Abstract

Author of the paper: University College London and Shanghai Jiao Tong University

  • Background: Existing MARL methods becomes intractable due to the curse of dimensionality and the exponential growth of agent interactions.
  • Thoughts: approximate interactions within the population of agents with those between a single agent and the average effect from the overall population or neighboring agents.
  • Propose mean field Q-Learning and mean field Actor-critic algorithms which can be apply to many agent environments.
  • paper

Introduction

Background

Multi-agent reinforcement learning(MARL) is concerned with a set of autonomous agents that share a common environment. Independant Q-Learning that considering other agents as part of environments often fails as the changes of one agent will affect that of the others which make learning unstable.

Related works

For MARL part:

  • Studies show that an agent who learns the effect of joint actions has better performance than those who do not in many scenarios.
  • Solutions to address the nonstationary issue in MARL: opponent modeling, policy parameter sharing, centralized training with decentralized execution(MADDPG).

The above approaches limit their studies mostly to tens of agents, due to :

  • the input space of Q grows exponentially with the number of agents grows.
  • the accumulated noises by the exploratory actions of other agents make the Q learning not feasible.

Also related to Mean Field Game(MFG):

  • studies population behaviors resulting from the aggregations of decisions taken from individuals.
  • Yang combines MFG with RL to learn reward fuction and forward mean dynamics in Inverse RL.

But this paper's goal is to form a computable Q-learning algorithm.

Approach

To address the issue that $Q^j(s,a)$ become infeasible when the number of agents grow large,the author factorize it as follow: $Q ^ { j } ( s , \boldsymbol { a } ) = \frac { 1 } { N ^ { j } } \sum _ { k \in \mathcal { N } ( j ) } Q ^ { j } \left( s , a ^ { j } , a ^ { k } \right)$

and $a ^ { k } = \overline { a } ^ { j } + \delta a ^ { j , k }$ where $\overline { a } ^ { j } = \frac { 1 } { N ^ { j } } \sum _ { k } a ^ { k }$

combine above we can get:

For calculating Q-Value.

$Q _ { t + 1 } ^ { j } \left( s , a ^ { j } , \overline { a } ^ { j } \right) = ( 1 - \alpha ) Q _ { t } ^ { j } \left( s , a ^ { j } , \overline { a } ^ { j } \right) + \alpha \left[ r ^ { j } + \gamma v _ { t } ^ { j } \left( s ^ { \prime } ,\overline{a} \right) \right]$

$v _ { t } ^ { j } \left( s ^ { \prime } \right) = \sum _ { a ^ { j } } \pi _ { t } ^ { j } \left( a ^ { j } | s ^ { \prime } , \overline { a } ^ { j } \right) \mathbb { E } _ { \overline { a } ^ { j } ( \boldsymbol { a } - j ) \sim \pi _ { t } ^ { - j } } \left[ Q _ { t } ^ { j } \left( s ^ { \prime } , a ^ { j } , \overline { a } ^ { j } \right) \right]$

Loss function

For MFQ: $\mathscr { L } \left( \phi ^ { j } \right) = \left( y ^ { j } - Q _ { \phi ^ { j } } \left( s , a ^ { j } , \overline { a } ^ { j } \right) \right) ^ { 2 }$

$y ^ { j } = r ^ { j } + \gamma v _ { \phi _ { - } ^ { j } } ^ { \mathrm { MF } } \left( s ^ { \prime } \right)$

Algorithms

Experiments

This paper evaluate algorithm in 3 different scenarios, but here I only show the battle game example which is more related to my works.

Settings:

Two armies fighting against each other in a grid world.The goal of each army is to get more rewards.Action space contains move or attack nearby agents.

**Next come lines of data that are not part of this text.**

(* ===== verification/LibcPrintf.v ===== *)
(** Formatted output into memory: fmt_num, vsnprintf, snprintf, vsprintf and
    sprintf of the C library of the user-space programs
    (userland/libc/src/stdio.c).

    The variable arguments are a list of [arg].  The output is a position and
    the caller's buffer; [ints] holds the [int] objects of the caller that a
    [%n] conversion may store to. *)
From stdpp Require Import base list gmap.
From S2P Require Import Prelude.
From S2P Require Import KPrintf.
From S2P Require Import CLib.
From S2P Require Import LibcString.
Import KPrintf (digit_table).
Import LibcString (strlen).

Module LibcPrintf.

(** An argument slot: 64 bits read at the type the conversion names, a
    [const char *], or an [int *] (0 is NULL). *)
Inductive arg :=
  | AWord (w : Z)
  | AStr (text : option (list Z))
  | AInts (p : Z).

Definition va_word (args : list arg) : outcome (Z * list arg) :=
  match args with AWord w :: rest => Ok (w, rest) | _ => Undef end.
Definition va_str (args : list arg) : outcome (option (list Z) * list arg) :=
  match args with AStr t :: rest => Ok (t, rest) | _ => Undef end.
Definition va_ints (args : list arg) : outcome (Z * list arg) :=
  match args with AInts p :: rest => Ok (p, rest) | _ => Undef end.

(** A position and the array that is written. *)
Abbreviation out := (Z * list Z)%type.

(** [buf[( *pos)++] = c] *)
Definition append (st : out) (c : Z) : outcome out :=
  let '(pos, buf) := st in buf ← zset buf pos c; Ok (pos + 1, buf).

(** The digits of [val], last first, in the local array of [fmt_num]. *)
Definition fill_num (digits : list Z) (val base : Z) (tmp : list Z) : outcome out :=
  loop 65
    (λ '(val, st),
       if val =? 0 then Ok (inr st)
       else
         d ← umod val base; c ← zget digits d;
         st ← append st c;
         val ← udiv val base;
         Ok (inl (val, st))) (val, (0, tmp)).

(** [tmp] is the local array; [sign_char] is 0 for no sign. *)
Definition fmt_num (tmp : list Z) (st : out) (val base : Z) (upper : bool) (width : Z)
  (zero_pad left : bool) (sign_char : Z) : outcome out :=
  '(len, tmp) ← (if val =? 0 then append (0, tmp) 48 else fill_num (digit_table upper) val base tmp);
  '(len, tmp) ← (if sign_char =? 0 then Ok (len, tmp) else append (len, tmp) sign_char);
  let total := if width <? len then len else width in
  let pad := total - len in
  st ← (if left then Ok st else for_each 0 pad (λ _ st, append st (if zero_pad then 48 else 32)) st);
  st ← for_each 0 len (λ i st, c ← zget tmp (len - 1 - i); append st c) st;
  if left then for_each 0 pad (λ _ st, append st 32) st else Ok st.

(** The macro [PUT]. *)
Definition PUT (max : Z) (st : out) (c : Z) : outcome out :=
  let '(pos, buf) := st in
  buf ← (if pos <? max then zset buf pos c else Ok buf);
  pos ← int (pos + 1);
  Ok (pos, buf).

(** [for (i = 0; i < n; i++) PUT(tmp[i])] *)
Definition put_array (max n : Z) (tmp : list Z) (st : out) : outcome out :=
  for_each 0 n (λ i st, c ← zget tmp i; PUT max st c) st.

(** [for (i = lo; i < n; i++) PUT(' ')] *)
Definition put_spaces (max lo n : Z) (st : out) : outcome out :=
  for_each lo n (λ _ st, PUT max st 32) st.

Record flags := mkFlags { left : bool; zero_pad : bool; plus : bool; space : bool; alt : bool }.
Definition no_flags : flags := mkFlags false false false false false.

Fixpoint parse_flags (f : flags) (fmt : list Z) : outcome (flags * list Z) :=
  match fmt with
  | [] => Undef
  | c :: rest =>
      if c =? 45 then parse_flags (mkFlags true (zero_pad f) (plus f) (space f) (alt f)) rest
      else if c =? 48 then parse_flags (mkFlags (left f) true (plus f) (space f) (alt f)) rest
      else if c =? 43 then parse_flags (mkFlags (left f) (zero_pad f) true (space f) (alt f)) rest
      else if c =? 32 then parse_flags (mkFlags (left f) (zero_pad f) (plus f) true (alt f)) rest
      else if c =? 35 then parse_flags (mkFlags (left f) (zero_pad f) (plus f) (space f) true) rest
      else Ok (f, fmt)
  end.

Fixpoint parse_digits (n : Z) (fmt : list Z) : outcome (Z * list Z) :=
  match fmt with
  | [] => Undef
  | c :: rest =>
      if (48 <=? c) && (c <=? 57) then m ← int (n * 10); n ← int (m + (c - 48)); parse_digits n rest
      else Ok (n, fmt)
  end.

(** A star or a number. *)
Definition parse_amount (fmt : list Z) (args : list arg) : outcome (Z * list Z * list arg) :=
  c ← zget fmt 0;
  if c =? 42 then '(w, args) ← va_word args; Ok (i32 w, drop 1 fmt, args)
  else '(n, fmt) ← parse_digits 0 fmt; Ok (n, fmt, args).

Definition parse_prec (fmt : list Z) (args : list arg) : outcome (Z * list Z * list arg) :=
  c ← zget fmt 0;
  if c =? 46 then parse_amount (drop 1 fmt) args else Ok (-1, fmt, args).

Definition parse_length (fmt : list Z) : outcome (Z * list Z) :=
  c ← zget fmt 0;
  if c =? 108 then
    d ← zget fmt 1;
    if d =? 108 then Ok (2, drop 2 fmt) else Ok (1, drop 1 fmt)
  else if c =? 104 then Ok (0, drop 1 fmt)
  else if c =? 122 then Ok (1, drop 1 fmt)
  else Ok (0, fmt).

(** [va_arg] of a signed and of an unsigned type of the length. *)
Definition va_signed (lng : Z) (args : list arg) : outcome (Z * list arg) :=
  '(w, args) ← va_word args; Ok (if lng =? 0 then i32 w else i64 w, args).
Definition va_unsigned (lng : Z) (args : list arg) : outcome (Z * list arg) :=
  '(w, args) ← va_word args; Ok (if lng =? 0 then u32 w else u64 w, args).

(** What a conversion has parsed, and the arrays [tmp] of [vsnprintf] and [fmt_num]. *)
Section Conversions.
Context (max : Z) (f : flags) (width prec lng : Z).

(** [fmt_num] into the array of 64 bytes, and its bytes put. *)
Definition put_num (val base : Z) (upper : bool) (width : Z) (zero_pad left : bool) (sign : Z) (st : out) : outcome out :=
  '(tlen, tmp) ← fmt_num (replicate 64 0) (0, replicate 64 0) val base upper width zero_pad left sign;
  put_array max tlen tmp st.

Definition conv_decimal (args : list arg) (st : out) : outcome (out * list arg) :=
  '(v, args) ← va_signed lng args;
  '(sign, uv) ← (if v <? 0
                 then if v =? - 2 ^ 63 then Undef else Ok (45, - v)
                 else Ok (if plus f then 43 else if space f then 32 else 0, v));
  st ← put_num uv 10 false width (zero_pad f) (left f) sign st;
  Ok (st, args).

Definition conv_unsigned (args : list arg) (st : out) : outcome (out * list arg) :=
  '(v, args) ← va_unsigned lng args;
  st ← put_num v 10 false width (zero_pad f) (left f) 0 st;
  Ok (st, args).

Definition conv_hex (upper : bool) (args : list arg) (st : out) : outcome (out * list arg) :=
  '(v, args) ← va_unsigned lng args;
  st ← (if alt f && negb (v =? 0) then st ← PUT max st 48; PUT max st (if upper then 88 else 120) else Ok st);
  st ← put_num v 16 upper width (zero_pad f) (left f) 0 st;
  Ok (st, args).

(** [%llo] reads an [unsigned int]. *)
Definition conv_octal (args : list arg) (st : out) : outcome (out * list arg) :=
  '(v, args) ← va_unsigned (if lng =? 1 then 1 else 0) args;
  st ← put_num v 8 false width (zero_pad f) (left f) 0 st;
  Ok (st, args).

Definition conv_pointer (args : list arg) (st : out) : outcome (out * list arg) :=
  '(w, args) ← va_word args;
  st ← PUT max st 48; st ← PUT max st 120;
  st ← put_num (u64 w) 16 false 0 true false 0 st;
  Ok (st, args).

Definition conv_char (args : list arg) (st : out) : outcome (out * list arg) :=
  '(w, args) ← va_word args;
  st ← (if left f then Ok st else put_spaces max 1 width st);
  st ← PUT max st (u8 w);
  st ← (if left f then put_spaces max 1 width st else Ok st);
  Ok (st, args).

Definition null_text : list Z := [40; 110; 117; 108; 108; 41; 0].

Definition conv_string (args : list arg) (st : out) : outcome (out * list arg) :=
  '(t, args) ← va_str args;
  let s := default null_text t in
  n ← strlen s;
  let slen := i32 n in
  let slen := if (0 <=? prec) && (prec <? slen) then prec else slen in
  pad ← (if slen <? width then int (width - slen) else Ok 0);
  st ← (if left f then Ok st else put_spaces max 0 pad st);
  st ← put_array max slen s st;
  st ← (if left f then put_spaces max 0 pad st else Ok st);
  Ok (st, args).

(** One conversion: the output, the caller's integers and the remaining arguments. *)
Definition convert (spec : Z) (args : list arg) (ints : gmap Z Z) (st : out)
  : outcome (out * gmap Z Z * list arg) :=
  let keep r := '(st, args) ← r; Ok (st, ints, args) in
  if (spec =? 100) || (spec =? 105) then keep (conv_decimal args st)
  else if spec =? 117 then keep (conv_unsigned args st)
  else if (spec =? 120) || (spec =? 88) then keep (conv_hex (spec =? 88) args st)
  else if spec =? 111 then keep (conv_octal args st)
  else if spec =? 112 then keep (conv_pointer args st)
  else if spec =? 99 then keep (conv_char args st)
  else if spec =? 115 then keep (conv_string args st)
  else if spec =? 110 then
    '(p, args) ← va_ints args;
    if p =? 0 then Ok (st, ints, args)
    else match ints !! p with Some _ => Ok (st, <[p := fst st]> ints, args) | None => Undef end
  else if spec =? 37 then st ← PUT max st 37; Ok (st, ints, args)
  else st ← PUT max st 37; st ← PUT max st spec; Ok (st, ints, args).

End Conversions.

(** One turn of the loop of [vsnprintf]. *)
Definition vsnprintf_step (max : Z) (s : list Z * list arg * gmap Z Z * out)
  : outcome ((list Z * list arg * gmap Z Z * out) + (gmap Z Z * out)) :=
  let '(fmt, args, ints, st) := s in
  c ← zget fmt 0;
  if c =? 0 then Ok (inr (ints, st))
  else if negb (c =? 37) then st ← PUT max st c; Ok (inl (drop 1 fmt, args, ints, st))
  else
    '(f, fmt) ← parse_flags no_flags (drop 1 fmt);
    '(width, fmt, args) ← parse_amount fmt args;
    '(prec, fmt, args) ← parse_prec fmt args;
    '(lng, fmt) ← parse_length fmt;
    spec ← zget fmt 0;
    '(st, ints, args) ← convert max f width prec lng spec args ints st;
    Ok (inl (drop 1 fmt, args, ints, st)).

(** The result, the buffer and the caller's integers. *)
Definition vsnprintf (buf : list Z) (size : Z) (fmt : list Z) (args : list arg) (ints : gmap Z Z)
  : outcome (Z * list Z * gmap Z Z) :=
  max ← int (i32 size - 1);
  '(ints, (pos, buf)) ← loop (S (length fmt)) (vsnprintf_step max) (fmt, args, ints, (0, buf));
  buf ← (if 0 <? size then zset buf (if pos <? max then pos else max) 0 else Ok buf);
  Ok (pos, buf, ints).

Definition snprintf (buf : list Z) (size : Z) (fmt : list Z) (args : list arg) (ints : gmap Z Z)
  : outcome (Z * list Z * gmap Z Z) := vsnprintf buf size fmt args ints.

Definition vsprintf (buf : list Z) (fmt : list Z) (args : list arg) (ints : gmap Z Z)
  : outcome (Z * list Z * gmap Z Z) := vsnprintf buf 65536 fmt args ints.

Definition sprintf (buf : list Z) (fmt : list Z) (args : list arg) (ints : gmap Z Z)
  : outcome (Z * list Z * gmap Z Z) := vsprintf buf fmt args ints.

End LibcPrintf.
(** The entry that [setenv] builds. *)
Lemma setenv_entry F n nr v vr : text n → text v → zlen F = zlen n + zlen v + 2 →
  (entry ← memcpy F 0 (n ++ 0 :: nr) 0 (zlen n);
   entry ← zset entry (zlen n) 61;
   memcpy entry (zlen n + 1) (v ++ 0 :: vr) 0 (zlen v + 1)) = Ok (n ++ 61 :: v ++ [0]).
Proof.
  intros Hn Hv Hl. pose proof (zlen_nonneg n). pose proof (zlen_nonneg v). rewrite memcpy_start, bind_ok by lia.
  unfold splice. change (Z.to_nat 0) with O. rewrite take_0, app_nil_l, Nat.add_0_l.
  destruct (drop (length n) F) as [|x f] eqn:E; apply (f_equal length) in E; rewrite length_drop in E; simpl in E;
    [unfold zlen in *; lia|]. rewrite zset_app_r, bind_ok.
  replace (v ++ 0 :: vr) with ((v ++ [0]) ++ vr) by (by rewrite <-app_assoc).
  replace (zlen v + 1) with (zlen (v ++ [0])) by (by rewrite zlen_app).
  rewrite memcpy_start; [|lia|rewrite !zlen_app, !zlen_cons; unfold zlen in *; simpl; lia].
  unfold splice. replace (Z.to_nat (zlen n + 1)) with (length (n ++ [61])) by (rewrite length_app; unfold zlen; simpl; lia).
  replace (n ++ 61 :: f) with ((n ++ [61]) ++ f) by (by rewrite <-app_assoc).
  rewrite take_app_length, drop_ge; [by rewrite app_nil_r, <-!app_assoc|].
  rewrite !length_app. unfold zlen in *. simpl. lia.
Qed.

Lemma equals_at n x : name_ok n → strchr (n ++ 61 :: x) 61 = Ok (Some (zlen n)).
Proof.
  intros [Hn Hn']. induction Hn as [|c n Hc _ IH]; [done|]. simpl. apply not_elem_of_cons in Hn' as [Hc' Hn'].
  rewrite (proj2 (Z.eqb_neq c 0)), (proj2 (Z.eqb_neq c (u8 61))) by (done || lia). rewrite IH by done.
  by rewrite bind_ok, zlen_cons.
Qed.

Lemma putenv_ok env l errno n v r : repr env l → name_ok n → text v →
  putenv (Some env) errno (Some (n ++ 61 :: v ++ 0 :: r)) ⇓ λ '(x, errno', env'), x = 0 ∧ errno' = errno ∧
    ∃ env1 l', env' = Some env1 ∧ repr env1 l' ∧
      vars_of l' = if decide (is_Some (vars_of l !! n)) then <[n := v]> (vars_of l) else vars_of l.
Proof.
  intros Hr Hn Hv. unfold putenv. rewrite equals_at, bind_ok by done. apply wp_bind.
  eapply wp_mono; [by apply putenv_from_ok|]. intros env' (l' & Hr' & _ & Hm). apply wp_ok. by eauto 10.
Qed.
(* ===== verification/ShellExpandClaims.v ===== *)
(** Expansion in the shell against reference definitions: patterns, variables and the search
    in PATH. *)
From stdpp Require Import base list gmap.
From S2P Require Import Prelude.
From S2P Require Import KString.
From S2P Require Import KPrintf.
From S2P Require Import CLib.
From S2P Require Import ShellParser.
From S2P Require Import ShellSafe.
From S2P Require Import LibcString.
From S2P Require Import LibcStringClaims.
From S2P Require Import LibcPrintf.
From S2P Require Import LibcPrintfClaims.
From S2P Require Import LibcEnv.
From S2P Require Import ShellExpand.
Import KString (is_cstr, splice).
Import LibcStringClaims (text, strlen_text, fields, token_at).
Import LibcPrintf (snprintf, AWord, AStr).
Import LibcPrintfClaims (item, Lit, Conv, Num, render, item_ok, vsnprintf_ok, fmt_text).
Import LibcEnv (repr, vars_of, name_ok).
Import ShellParser (push).
Import ShellExpand.

Module ShellExpandClaims.

(** * Patterns *)

(** The pattern matches the string: a star any bytes, a question mark one byte, another byte
    itself. *)
Inductive matches : list Z → list Z → Prop :=
  | m_end : matches [] []
  | m_star p s1 s2 : matches p s2 → matches (42 :: p) (s1 ++ s2)
  | m_any p c s : matches p s → matches (63 :: p) (c :: s)
  | m_char p c s : c ≠ 42 → c ≠ 63 → matches p s → matches (c :: p) (c :: s).

Lemma matches_empty p : matches p [] ↔ Forall (eq 42) p.
Proof.
  split.
  - intros H. remember [] as s eqn:E. revert E.
    induction H as [|p s1 s2 _ IH|p c s _ _|p c s _ _ _ _]; intros E; [done| |done|done].
    apply app_nil in E as [-> ->]. constructor; [done|]. by apply IH.
  - induction 1 as [|c p <- _ IH]; [constructor|]. by apply (m_star p [] []).
Qed.

Lemma stars_match p s : Forall (eq 42) p → p ≠ [] → matches p s.
Proof.
  intros Hp Hne. destruct Hp as [|c p <- Hp]; [done|]. rewrite <-(app_nil_r s). apply m_star. by apply matches_empty.
Qed.

Lemma skip_stars_ok p r : text p → skip_stars (p ++ 0 :: r) ⇓ λ rest, ∃ e, zget rest 0 = Ok e ∧ (e = 0 ↔ Forall (eq 42) p).
Proof.
  induction 1 as [|c p Hc _ IH]; simpl.
  - apply wp_ok. by exists 0.
  - destruct (Z.eqb_spec c 42) as [->|Hn].
    + eapply wp_mono; [exact IH|]. intros rest (e & -> & He). exists e. split; [done|]. rewrite He, Forall_cons. tauto.
    + apply wp_ok. exists c. split; [done|]. rewrite Forall_cons. split; [lia|]. intros [? _]. congruence.
Qed.

Lemma glob_star_ok f p s r : text s → (∀ s, text s → f (s ++ 0 :: r) ⇓ λ b : bool, b = true ↔ matches p s) →
  glob_star f (s ++ 0 :: r) ⇓ λ b : bool, b = true ↔ ∃ s1 s2, s = s1 ++ s2 ∧ s2 ≠ [] ∧ matches p s2.
Proof.
  intros Hs Hf. induction Hs as [|x s Hx Hs IH]; simpl.
  - apply wp_ok. split; [done|]. intros (s1 & s2 & E & Hne & _). by symmetry in E; apply app_nil in E as [-> ->].
  - rewrite (proj2 (Z.eqb_neq x 0)) by lia. apply wp_bind.
    eapply wp_mono; [apply (Hf (x :: s)); by constructor|]. intros [|] Hb.
    + apply wp_ok. split; [|done]. intros _. exists [], (x :: s). split; [done|]. split; [done|]. by apply Hb.
    + eapply wp_mono; [exact IH|]. intros b ->. split.
      * intros (s1 & s2 & -> & Hne & Hm). by exists (x :: s1), s2.
      * intros ([|y s1] & s2 & E & Hne & Hm); simpl in E.
        -- subst s2. apply Hb in Hm. done.
        -- injection E as -> ->. by exists s1, s2.
Qed.

(** C23: glob_match ends and returns true exactly if the name can be cut into pieces that the
    characters, question marks and stars of the pattern stand for. *)
Theorem glob_match_correct p r s r' :
  text p → text s → glob_match (p ++ 0 :: r) (s ++ 0 :: r') ⇓ λ b : bool, b = true ↔ matches p s.
Proof.
  intros Hp. revert s. induction Hp as [|c p Hc Hp IH]; intros s Hs.
  { simpl. destruct Hs as [|d s Hd _]; simpl; apply wp_ok; [split; [constructor|done]|].
    rewrite (proj2 (Z.eqb_neq d 0)) by lia. split; [done|]. by inversion 1. }
  cbn [app glob_match]. destruct Hs as [|d s Hd Hs]; cbn [app].
  { rewrite orb_true_r. apply wp_bind. eapply wp_mono; [apply (skip_stars_ok (c :: p) r); by constructor|].
    intros rest (e & -> & He). rewrite bind_ok. apply wp_ok. rewrite andb_true_r, Z.eqb_eq, He. symmetry. apply matches_empty. }
  rewrite (proj2 (Z.eqb_neq c 0)), (proj2 (Z.eqb_neq d 0)) by lia. cbn [orb].
  destruct (Z.eqb_spec c 42) as [->|H42].
  - destruct Hp as [|x p Hx Hp].
    { apply wp_ok. split; [|done]. intros _. by apply stars_match; [by repeat constructor|]. }
    change (zget ((x :: p) ++ 0 :: r) 0) with (Ok x). rewrite bind_ok, (proj2 (Z.eqb_neq x 0)) by lia.
    eapply wp_mono; [apply (glob_star_ok _ (x :: p) (d :: s) r'); [by constructor|exact IH]|]. intros b ->. split.
    + intros (s1 & s2 & -> & _ & Hm). by constructor.
    + intros Hm. inversion Hm as [|p0 s1 s2 Hm'| |]; [subst|done].
      destruct s2 as [|y s2]; [|by exists s1, (y :: s2)]. exists [], (d :: s). split; [done|]. split; [done|].
      apply stars_match; [|done]. by apply matches_empty.
  - destruct (Z.eqb_spec c 63) as [->|H63].
    + eapply wp_mono; [by apply IH|]. intros b ->. split; [by constructor|]. by inversion 1.
    + destruct (Z.eqb_spec c d) as [->|Hn]; simpl.
      * eapply wp_mono; [by apply IH|]. intros b ->. split; [by constructor|]. by inversion 1.
      * apply wp_ok. split; [done|]. inversion 1; congruence.
Qed.

(** "*.c" matches "a.b.c" *)
Lemma glob_match_correct_witness : glob_match [42; 46; 99; 0] [97; 46; 98; 46; 99; 0] ⇓ λ b : bool, b = true ∧ matches [42; 46; 99] [97; 46; 98; 46; 99].
Proof.
  destruct (glob_match_correct [42; 46; 99] [] [97; 46; 98; 46; 99] []) as (b & E & Hb); [by repeat constructor..|].
  assert (b = true) as -> by (vm_compute in E; by injection E as <-). exists true. split; [exact E|]. split; [done|]. by apply Hb.
Defined.

(** * Variables *)
Definition int_text (v : Z) : list Z :=
  LibcPrintfClaims.sign_text (if v <? 0 then 45 else 0) ++ KPrintf.unsigned_text 10 false (Z.abs v).

Lemma decimal_digits v : Forall (λ c, 48 ≤ c ≤ 57) (KPrintf.unsigned_text 10 false v).
Proof.
  unfold KPrintf.unsigned_text. destruct (v =? 0); [by repeat constructor|]. apply Forall_fmap.
  eapply Forall_impl; [apply (KPrintf.to_digits_range 64 10 v); lia|]. intros d Hd. simpl in *.
  unfold KPrintf.digit_char. rewrite (proj2 (Z.ltb_lt d 10)) by lia. lia.
Qed.

Lemma to_digits_short n (k : nat) base v : 0 < base → 0 ≤ v < base ^ Z.of_nat k → (length (KPrintf.to_digits n base v) ≤ k)%nat.
Proof.
  intros Hb. revert k v. induction n as [|n IH]; intros k v Hv; simpl; [lia|].
  destruct (Z.eqb_spec v 0) as [->|Hn]; [simpl; lia|]. destruct k as [|k]; [simpl in Hv; lia|].
  rewrite length_app. simpl. rewrite Nat2Z.inj_succ, Z.pow_succ_r in Hv by lia.
  assert (length (KPrintf.to_digits n base (v / base)) ≤ k)%nat; [|lia].
  apply IH. split; [apply Z.div_pos; lia|]. apply Z.div_lt_upper_bound; lia.
Qed.

Lemma int_text_ok v : text (int_text v).
Proof.
  apply Forall_app. split.
  - unfold LibcPrintfClaims.sign_text. destruct (v <? 0); by repeat constructor.
  - eapply Forall_impl; [apply decimal_digits|]. intros c Hc. simpl in Hc. lia.
Qed.

Lemma is_cstr_splice buf t : text t → zlen t < zlen buf → is_cstr (splice buf 0 (t ++ [0])) t.
Proof. intros Ht Hl. split; [done|]. eexists. unfold splice. simpl. by rewrite <-app_assoc. Qed.

Lemma text_take n t : text t → text (take n t).
Proof. apply Forall_take. Qed.

Lemma number_text_ok size v : 0 < size < 2 ^ 31 → - 2 ^ 31 ≤ v < 2 ^ 31 →
  number_text size v ⇓ λ b, is_cstr b (take (Z.to_nat (size - 1)) (int_text v)).
Proof.
  intros Hs Hv. unfold number_text, snprintf.
  assert (zlen (int_text v) ≤ 23) as Hl by (apply LibcPrintfClaims.body_len; lia).
  pose proof (LibcPrintfClaims.zlen_replicate (Z.to_nat size) 0) as Hz. rewrite Z2Nat.id in Hz by lia.
  set (items := [Conv [] (Num []) None [] 100]).
  assert (render items ([], [AWord v], ∅) = Some (int_text v, [], ∅)) as Hr.
  { unfold items. cbn -[Z.pow LibcPrintfClaims.conv_text]. unfold LibcPrintfClaims.conv_text, LibcPrintfClaims.signed_arg.
    cbn -[Z.pow LibcPrintfClaims.num_text]. rewrite i32_small by lia. rewrite (proj2 (Z.eqb_neq v (- 2 ^ 63))) by lia.
    cbn -[Z.pow LibcPrintfClaims.num_text]. unfold LibcPrintfClaims.num_text. fold (int_text v).
    pose proof (zlen_nonneg (int_text v)). by replace (Z.to_nat (0 - zlen (int_text v))) with O by lia. }
  assert (Forall item_ok items) as Hi.
  { apply Forall_singleton. unfold item_ok, LibcPrintfClaims.ends. by apply (bool_decide_unpack _). }
  pose proof (vsnprintf_ok (replicate (Z.to_nat size) 0) size items [] _ ∅ _ _ _ ltac:(lia) ltac:(lia) Hi Hr ltac:(lia)) as E.
  change (fmt_text items ++ [0]) with [37; 100; 0] in E. rewrite E, bind_ok. apply wp_ok.
  rewrite (proj2 (Z.ltb_lt 0 size)) by lia. apply is_cstr_splice; [apply text_take, int_text_ok|].
  rewrite zlen_take by lia. lia.
Qed.

Lemma push_fits {T} cap (l : list T) x : zlen l < cap → push cap l x = Ok (l ++ [x]).
Proof. intros H. unfold push. by rewrite (proj2 (Z.ltb_lt _ _)). Qed.

Lemma paste_fits out val v : is_cstr val v → zlen out + zlen v < 8191 → paste out val = Ok (out ++ v).
Proof.
  intros [Hv [r ->]] Hl. pose proof (zlen_nonneg out). pose proof (zlen_nonneg v). unfold paste, EXPAND_BUF.
  rewrite strlen_text, bind_ok by done. rewrite i32_small, int_ok, bind_ok by lia.
  rewrite (proj2 (Z.ltb_lt _ _)), decide_True by lia. by rewrite LibcStringClaims.take_prefix.
Qed.

(** A command line in pieces. *)
Inductive piece :=
  | PChar (c : Z)            (* a byte that stands for itself *)
  | PEscape (c : Z)          (* a backslash and a byte *)
  | PBrace (n : list Z)      (* a dollar and a name in braces *)
  | PName (n : list Z)       (* a dollar and a name *)
  | PStatus | PPid | PZero | PCount   (* a dollar and ?, $, 0 or # *)
  | PDollar.                 (* a dollar that starts nothing *)

Definition starts_dollar (p : piece) : bool := match p with PChar _ | PEscape _ => false | _ => true end.

Definition piece_text (p : piece) : list Z :=
  match p with
  | PChar c => [c]
  | PEscape c => [92; c]
  | PBrace n => 36 :: 123 :: n ++ [125]
  | PName n => 36 :: n
  | PStatus => [36; 63] | PPid => [36; 36] | PZero => [36; 48] | PCount => [36; 35]
  | PDollar => [36]
  end.
Definition pieces_text (ps : list piece) : list Z := concat (piece_text <$> ps).

(** [next] is the byte behind the piece. *)
Definition piece_ok (p : piece) (next : Z) : Prop :=
  match p with
  | PChar c => 0 < c < 256 ∧ c ≠ 36 ∧ c ≠ 92
  | PEscape c => 0 < c < 256
  | PBrace n => name_ok n ∧ (125 ∉ n) ∧ zlen n < 255
  | PName n => Forall (λ c, name_char c = true) n ∧ zlen n < 255 ∧ name_char next = false ∧
               match n with [] => False | c :: _ => name_start c = true end
  | PStatus | PPid | PZero | PCount => True
  | PDollar => name_start next = false ∧ next ∉ [123; 63; 36; 48; 35]
  end.

Fixpoint pieces_ok (ps : list piece) : Prop :=
  match ps with
  | [] => True
  | p :: ps => piece_ok p (default 0 (head (pieces_text ps))) ∧ pieces_ok ps
  end.

Section Vars.
Context (A : allocator) (env : list (list Z)) (l : list LibcEnv.binding) (g_last_status pid : Z).
Hypothesis Henv : repr env l.
Hypothesis Hstatus : - 2 ^ 31 ≤ g_last_status < 2 ^ 31.
Hypothesis Hpid : - 2 ^ 31 ≤ pid < 2 ^ 31.

Abbreviation step := (expand_step (Some env) g_last_status pid).

(** What a piece stands for; the status is cut after seven characters. *)
Definition piece_value (p : piece) : list Z :=
  match p with
  | PChar c | PEscape c => [c]
  | PBrace n | PName n => default [] (vars_of l !! n)
  | PStatus => take 7 (int_text g_last_status)
  | PPid => int_text pid
  | PZero => default [110; 118; 48; 115; 104] (vars_of l !! [48])
  | PCount => [48]
  | PDollar => [36]
  end.
Definition pieces_value (ps : list piece) : list Z := concat (piece_value <$> ps).

(** A variable pasted behind the output. *)
Lemma paste_var_ok out n : name_ok n → zlen out + zlen (default [] (vars_of l !! n)) < 8191 →
  (val ← LibcEnv.getenv (Some env) (Some (n ++ [0])); paste_var out val) = Ok (out ++ default [] (vars_of l !! n)).
Proof using Henv.
  intros Hn Hl. destruct (LibcEnv.getenv_ok env l n [] Henv Hn) as (o & -> & Ho). rewrite bind_ok.
  destruct (vars_of l !! n) as [v|]; simpl in *; [|subst o; simpl; by rewrite app_nil_r].
  destruct Ho as (q & -> & Hq). by apply paste_fits.
Qed.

Reward setting is : -0.005 for every move, 0.2 for attacking an enemy,5 for killing an enemy, -0.1 for attacking an empty grid, -0.1 for being attacked or killed.

Results

2000 rounds after self-plays trainning.

  • IL performs better than AC and MF-AC imply the effictiveness of off-policy learning with replay-buffer.
  • The replay-buffer and the maximum operator in calculating Q-values may be the reason why MFQ converge fast than MFAC .

Conclusion

Transform many-body problem into two-body problem using mean field theory enable the scalability in MARL.